> **WHAT IS REQUIRED**:
Sort through the data and copy the lines holding the word "Python".

##### DATA FOR REVIEW

(** * Kairon: event-sourced ledger and reconciliation engine

    A shallow embedding of the transfer pipeline of [ledger-system/app]
    and of the matching pipeline of [recon_engine], followed by the
    properties of both that the specification states.

    Conventions of the embedding.
    - Python [Decimal] and [float] values are carried by exact rationals
      ([Q]); the rounding of either representation is not modelled, the
      dynamic type of a number is (see [Py.num]).
    - A [UUID] is an opaque number; [uuid4()] and the server-side id
      defaults draw from a supply that never repeats.
    - A [datetime] is a number of microseconds; [timedelta.total_seconds()]
      divides by 10^6.
    - Every storage call may raise; which ones do is given by an oracle
      carried in the world ([faults]). *)

From Stdlib Require Import ZArith QArith Qabs Qminmax Lqa Lia.
From Stdlib Require Import String Ascii List.
From stdpp Require Import base option list gmap strings.

Import ListNotations.
Open Scope string_scope.
Open Scope Z_scope.

(* ================================================================== *)
(** ** Python values, exceptions and the arithmetic the code relies on *)
(* ================================================================== *)

Module Py.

##########

> **WRITTEN SOLUTION**:
    - Python [Decimal] and [float] values are carried by exact rationals
(** ** Python values, exceptions and the arithmetic the code relies on *)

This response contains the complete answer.